In its SEC filing, Tilray announced it hoped to sell stock at around $15 per share. On Wednesday, the IPO priced $17 per share. Those prices put Tilray somewhere between a $1.3B and $1.5B valuation.
Canadian Companies Have A Major Advantage Over U.S. Cannabis Businesses
In the United States, a business must meet certain requirements to list on stock exchanges. And one of the major requirements is following the law.
And because cannabis is illegal under U.S. federal law, any domestic cannabis company is violating that law. So U.S. marijuana companies simply can’t meet listing requirements for U.S. exchanges.

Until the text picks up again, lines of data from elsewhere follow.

(* ===== verification/ResourceModel.v ===== *)
(** * The coordinator's records (neocortex/runtime/control/resource_models.py)

    The data the global resource coordinator owns.  Requests are shared mutable
    objects: the queues, the active reservations and the leases hold the same
    request, so requests live in a store [c_requests] and are named by their
    identity [rid] (Python's [id(request)]).  The eight counters that the
    coordinator and each route's metrics both keep form one [Usage] record, the
    six maxima both keep one [Peaks] record. *)

From S2P Require Import Prelude IoIdentity.

Definition MIB : Z := 1024 * 1024.
Definition GIB : Z := 1024 * MIB.

(** The identity of a request object; a process is its PID and start time. *)
Abbreviation rid := positive.
Abbreviation process_identity := (Z * Z)%type.

Record Usage : Type := {
  u_reserved : Z;
  u_resident : Z;
  u_transient : Z;
  u_temp : Z;
  u_cpu : Z;
  u_native : Z;
  u_active : Z;
  u_execution : Z;
}.

#[export] Instance Usage_eta : Eta Usage := λ r,
  {| u_reserved := u_reserved r; u_resident := u_resident r; u_transient := u_transient
     r; u_temp := u_temp r; u_cpu := u_cpu r; u_native := u_native r; u_active :=
     u_active r; u_execution := u_execution r |}.

(** The historical maxima of the first six counters. *)
Record Peaks : Type := {
  p_reserved : Z;
  p_cpu : Z;
  p_resident : Z;
  p_transient : Z;
  p_temp : Z;
  p_native : Z;
}.

#[export] Instance Peaks_eta : Eta Peaks := λ r,
  {| p_reserved := p_reserved r; p_cpu := p_cpu r; p_resident := p_resident r;
     p_transient := p_transient r; p_temp := p_temp r; p_native := p_native r |}.

(** [_MutableRouteMetrics] *)
Record Metrics : Type := {
  m_admissions : Z;
  m_waits : Z;
  m_wait_seconds : pyfloat;
  m_wait_ns : Z;
  m_usage : Usage;
  m_peaks : Peaks;
  m_phases : gmap pystr Z;
  m_io : Z;
  m_peak_io : Z;
  m_gpu : Z;
  m_peak_gpu : Z;
}.

#[export] Instance Metrics_eta : Eta Metrics := λ r,
  {| m_admissions := m_admissions r; m_waits := m_waits r; m_wait_seconds :=
     m_wait_seconds r; m_wait_ns := m_wait_ns r; m_usage := m_usage r; m_peaks :=
     m_peaks r; m_phases := m_phases r; m_io := m_io r; m_peak_io := m_peak_io r; m_gpu
     := m_gpu r; m_peak_gpu := m_peak_gpu r |}.

(** [_Request]: one queued or admitted lease. *)
Record Request : Type := {
  r_route : pystr;
  r_memory : Z;
  r_cpu : Z;
  r_enqueued_ns : Z;
  r_resident : Z;
  r_transient : Z;
  r_temp : Z;
  r_native : Z;
  r_phase : option pystr;
  r_resident_key : option pystr;
  r_resident_charge : Z;
  r_waited : bool;
  r_queued : bool;
  r_admitted : bool;
  r_released : bool;
  r_wait_accounted : bool;
  r_io : Z;
  r_io_device : option pystr;
  r_gpu : Z;
  r_gpu_device : option pystr;
  r_execution_active : bool;
  r_processes : gset process_identity;
  r_temp_materialized : Z;
  r_temp_file : option (Z * Z);
  r_draining_from : option rid;
  r_renewing_from : option rid;
  r_adaptive : bool;
  r_native_limit : option Z;
}.

#[export] Instance Request_eta : Eta Request := λ r,
  {| r_route := r_route r; r_memory := r_memory r; r_cpu := r_cpu r; r_enqueued_ns :=
     r_enqueued_ns r; r_resident := r_resident r; r_transient := r_transient r; r_temp
     := r_temp r; r_native := r_native r; r_phase := r_phase r; r_resident_key :=
     r_resident_key r; r_resident_charge := r_resident_charge r; r_waited := r_waited r;
     r_queued := r_queued r; r_admitted := r_admitted r; r_released := r_released r;
     r_wait_accounted := r_wait_accounted r; r_io := r_io r; r_io_device := r_io_device
     r; r_gpu := r_gpu r; r_gpu_device := r_gpu_device r; r_execution_active :=
     r_execution_active r; r_processes := r_processes r; r_temp_materialized :=
     r_temp_materialized r; r_temp_file := r_temp_file r; r_draining_from :=
     r_draining_from r; r_renewing_from := r_renewing_from r; r_adaptive := r_adaptive
     r; r_native_limit := r_native_limit r |}.

(** The limits the admission decisions read. *)
Record GlobalResourceLimits : Type := {
  l_memory_budget : option Z;
  l_min_free_memory : option Z;
  l_min_free_commit : option Z;
  l_cpu_slots : option Z;
  l_max_cpu_load : pyfloat;
  l_wait_timeout : option pyfloat;
  l_poll_interval : pyfloat;
  l_native_slots : option Z;
  l_cpu_hysteresis : pyfloat;
  l_memory_hysteresis : option Z;
  l_sample_interval : pyfloat;
  l_temp_budget : option Z;
  l_pressure_high : pyfloat;
  l_pressure_recovery : pyfloat;
  l_io_slots : option Z;
  l_io_pressure_high : pyfloat;
  l_io_pressure_recovery : pyfloat;
}.

#[export] Instance GlobalResourceLimits_eta : Eta GlobalResourceLimits := λ r,
  {| l_memory_budget := l_memory_budget r; l_min_free_memory := l_min_free_memory r;
     l_min_free_commit := l_min_free_commit r; l_cpu_slots := l_cpu_slots r;
     l_max_cpu_load := l_max_cpu_load r; l_wait_timeout := l_wait_timeout r;
     l_poll_interval := l_poll_interval r; l_native_slots := l_native_slots r;
     l_cpu_hysteresis := l_cpu_hysteresis r; l_memory_hysteresis := l_memory_hysteresis
     r; l_sample_interval := l_sample_interval r; l_temp_budget := l_temp_budget r;
     l_pressure_high := l_pressure_high r; l_pressure_recovery := l_pressure_recovery r;
     l_io_slots := l_io_slots r; l_io_pressure_high := l_io_pressure_high r;
     l_io_pressure_recovery := l_io_pressure_recovery r |}.

(** [GlobalResourceCoordinator]: its configuration, its live observations and
    its ledger. *)
Record Coordinator : Type := {
  c_limits : GlobalResourceLimits;
  c_route_budgets : gmap pystr Z;
  c_io_device_slots : gmap pystr Z;
  c_gpu_capacity : gmap pystr Z;
  c_auto_memory : bool;
  c_auto_cpu : bool;
  c_auto_native : bool;
  c_memory_budget : Z;
  c_min_free_memory : Z;
  c_min_free_commit : Z;
  c_cpu_slots : Z;
  c_native_slots : Z;
  c_temp_budget : Z;
  c_memory_hysteresis : Z;
  c_route_order : list pystr;
  c_queues : gmap pystr (list rid);
  c_metrics : gmap pystr Metrics;
  c_last_granted : Z;
  c_usage : Usage;
  c_peaks : Peaks;
  c_peak_active : Z;
  c_claims : gmap (pystr * pystr) (gmap rid Z);
  c_active : list rid;
  c_io_in_use : gmap pystr Z;
  c_gpu_in_use : gmap pystr Z;
  c_peak_io : Z;
  c_peak_gpu : Z;
  c_last_cpu_capacity : Z;
  c_last_memory_budget : Z;
  c_memory_pressure : bool;
  c_cpu_pressure : bool;
  c_io_pressure : bool;
  c_process_memory : gmap process_identity Z;
  c_materialized_credit : Z;
  c_gpu_available : gmap pystr (option Z * pyfloat);
  c_gpu_probed : gset pystr;
  c_gpu_materialized : gmap pystr (gmap process_identity Z);
  c_requests : gmap rid Request;
}.

#[export] Instance Coordinator_eta : Eta Coordinator := λ r,
  {| c_limits := c_limits r; c_route_budgets := c_route_budgets r; c_io_device_slots :=
     c_io_device_slots r; c_gpu_capacity := c_gpu_capacity r; c_auto_memory :=
     c_auto_memory r; c_auto_cpu := c_auto_cpu r; c_auto_native := c_auto_native r;
     c_memory_budget := c_memory_budget r; c_min_free_memory := c_min_free_memory r;
     c_min_free_commit := c_min_free_commit r; c_cpu_slots := c_cpu_slots r;
     c_native_slots := c_native_slots r; c_temp_budget := c_temp_budget r;
     c_memory_hysteresis := c_memory_hysteresis r; c_route_order := c_route_order r;
     c_queues := c_queues r; c_metrics := c_metrics r; c_last_granted := c_last_granted
     r; c_usage := c_usage r; c_peaks := c_peaks r; c_peak_active := c_peak_active r;
     c_claims := c_claims r; c_active := c_active r; c_io_in_use := c_io_in_use r;
     c_gpu_in_use := c_gpu_in_use r; c_peak_io := c_peak_io r; c_peak_gpu := c_peak_gpu
     r; c_last_cpu_capacity := c_last_cpu_capacity r; c_last_memory_budget :=
     c_last_memory_budget r; c_memory_pressure := c_memory_pressure r; c_cpu_pressure :=
     c_cpu_pressure r; c_io_pressure := c_io_pressure r; c_process_memory :=
     c_process_memory r; c_materialized_credit := c_materialized_credit r;
     c_gpu_available := c_gpu_available r; c_gpu_probed := c_gpu_probed r;
     c_gpu_materialized := c_gpu_materialized r; c_requests := c_requests r |}.

Definition no_usage : Usage :=
  {| u_reserved := 0; u_resident := 0; u_transient := 0; u_temp := 0; u_cpu := 0;
     u_native := 0; u_active := 0; u_execution := 0 |}.

Definition no_peaks : Peaks :=
  {| p_reserved := 0; p_cpu := 0; p_resident := 0; p_transient := 0; p_temp := 0;
     p_native := 0 |}.

(** [_MutableRouteMetrics()] *)
Definition fresh_metrics : Metrics :=
  {| m_admissions := 0; m_waits := 0; m_wait_seconds := S754_zero false; m_wait_ns := 0;
     m_usage := no_usage; m_peaks := no_peaks; m_phases := ∅; m_io := 0; m_peak_io := 0;
     m_gpu := 0; m_peak_gpu := 0 |}.

Definition usage_add (u v : Usage) : Usage :=
  {| u_reserved := u_reserved u + u_reserved v; u_resident := u_resident u + u_resident v;
     u_transient := u_transient u + u_transient v; u_temp := u_temp u + u_temp v;
     u_cpu := u_cpu u + u_cpu v; u_native := u_native u + u_native v;
     u_active := u_active u + u_active v; u_execution := u_execution u + u_execution v |}.

Definition usage_sub (u v : Usage) : Usage :=
  {| u_reserved := u_reserved u - u_reserved v; u_resident := u_resident u - u_resident v;
     u_transient := u_transient u - u_transient v; u_temp := u_temp u - u_temp v;
     u_cpu := u_cpu u - u_cpu v; u_native := u_native u - u_native v;
     u_active := u_active u - u_active v; u_execution := u_execution u - u_execution v |}.

(** [peak = max(peak, current)] for the six maxima. *)
Definition raise_peaks (p : Peaks) (u : Usage) : Peaks :=
  {| p_reserved := Z.max (p_reserved p) (u_reserved u); p_cpu := Z.max (p_cpu p) (u_cpu u);
     p_resident := Z.max (p_resident p) (u_resident u);
     p_transient := Z.max (p_transient p) (u_transient u);
     p_temp := Z.max (p_temp p) (u_temp u); p_native := Z.max (p_native p) (u_native u) |}.

#[export] Instance Request_inhabited : Inhabited Request := populate
  {| r_route := []; r_memory := 0; r_cpu := 0; r_enqueued_ns := 0; r_resident := 0;
     r_transient := 0; r_temp := 0; r_native := 0; r_phase := None; r_resident_key := None;
     r_resident_charge := 0; r_waited := false; r_queued := false; r_admitted := false;
     r_released := false; r_wait_accounted := false; r_io := 0; r_io_device := None;
     r_gpu := 0; r_gpu_device := None; r_execution_active := false; r_processes := ∅;
     r_temp_materialized := 0; r_temp_file := None; r_draining_from := None;
     r_renewing_from := None; r_adaptive := false; r_native_limit := None |}.

#[export] Instance Metrics_inhabited : Inhabited Metrics := populate fresh_metrics.

(** ** Access to the shared objects *)

Definition request (c : Coordinator) (i : rid) : Request := c_requests c !!! i.
Definition route_metrics (c : Coordinator) (n : pystr) : Metrics := c_metrics c !!! n.
Definition queue (c : Coordinator) (n : pystr) : list rid := default [] (c_queues c !! n).

(** Mutations of one request and of one route's metrics. *)
Definition on_request (i : rid) (f : Request → Request) : Coordinator → Coordinator :=
  upd c_requests (alter f i).
Definition on_metrics (n : pystr) (f : Metrics → Metrics) : Coordinator → Coordinator :=
  upd c_metrics (alter f n).

(** [device or "default"] *)
Definition device_or_default (d : option pystr) : pystr :=
  match d with
  | Some k => if bool_decide (k = []) then default_device else k
  | None => default_device
  end.

(** [d[k] = d.get(k, 0) + n] and [d[k] -= n] on a counter dictionary. *)
Definition count_up (k : pystr) (n : Z) (m : gmap pystr Z) : gmap pystr Z :=
  <[k := default 0 (m !! k) + n]> m.

(** The invariants and the ledger's algebra. *)
Lemma usage_eq u v :
  u_reserved u = u_reserved v → u_resident u = u_resident v → u_transient u = u_transient v →
  u_temp u = u_temp v → u_cpu u = u_cpu v → u_native u = u_native v →
  u_active u = u_active v → u_execution u = u_execution v → u = v.
Proof. destruct u, v; cbn; congruence. Qed.

(** Coordinators with the same fields are equal. *)
Lemma Coordinator_eq a b :
  c_limits a = c_limits b → c_route_budgets a = c_route_budgets b → c_io_device_slots a
  = c_io_device_slots b → c_gpu_capacity a = c_gpu_capacity b → c_auto_memory a =
  c_auto_memory b → c_auto_cpu a = c_auto_cpu b → c_auto_native a = c_auto_native b →
  c_memory_budget a = c_memory_budget b → c_min_free_memory a = c_min_free_memory b →
  c_min_free_commit a = c_min_free_commit b → c_cpu_slots a = c_cpu_slots b →
  c_native_slots a = c_native_slots b → c_temp_budget a = c_temp_budget b →
  c_memory_hysteresis a = c_memory_hysteresis b → c_route_order a = c_route_order b →
  c_queues a = c_queues b → c_metrics a = c_metrics b → c_last_granted a =
  c_last_granted b → c_usage a = c_usage b → c_peaks a = c_peaks b → c_peak_active a =
  c_peak_active b → c_claims a = c_claims b → c_active a = c_active b → c_io_in_use a =
  c_io_in_use b → c_gpu_in_use a = c_gpu_in_use b → c_peak_io a = c_peak_io b →
  c_peak_gpu a = c_peak_gpu b → c_last_cpu_capacity a = c_last_cpu_capacity b →
  c_last_memory_budget a = c_last_memory_budget b → c_memory_pressure a =
  c_memory_pressure b → c_cpu_pressure a = c_cpu_pressure b → c_io_pressure a =
  c_io_pressure b → c_process_memory a = c_process_memory b → c_materialized_credit a =
  c_materialized_credit b → c_gpu_available a = c_gpu_available b → c_gpu_probed a =
  c_gpu_probed b → c_gpu_materialized a = c_gpu_materialized b → c_requests a =
  c_requests b → a = b.
Proof. destruct a, b. cbn. intros. by subst. Qed.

But since Canadian cannabis companies aren’t violating federal Canadian law, they actually meet the listing requirements for U.S. stock exchanges.
Sure, U.S. companies can trade on Canadian exchanges. But only if they’re willing to pay steep fees to do so. And besides, Canada’s largest stock exchange and the ninth-largest in the world, the Toronto Stock Exchange (TSE) does not allow U.S. cannabis companies to list.
Whether other Canadian companies will follow the rush to U.S. exchanges by Cronos Group, Canopy Growth and Tilray remains to be seen.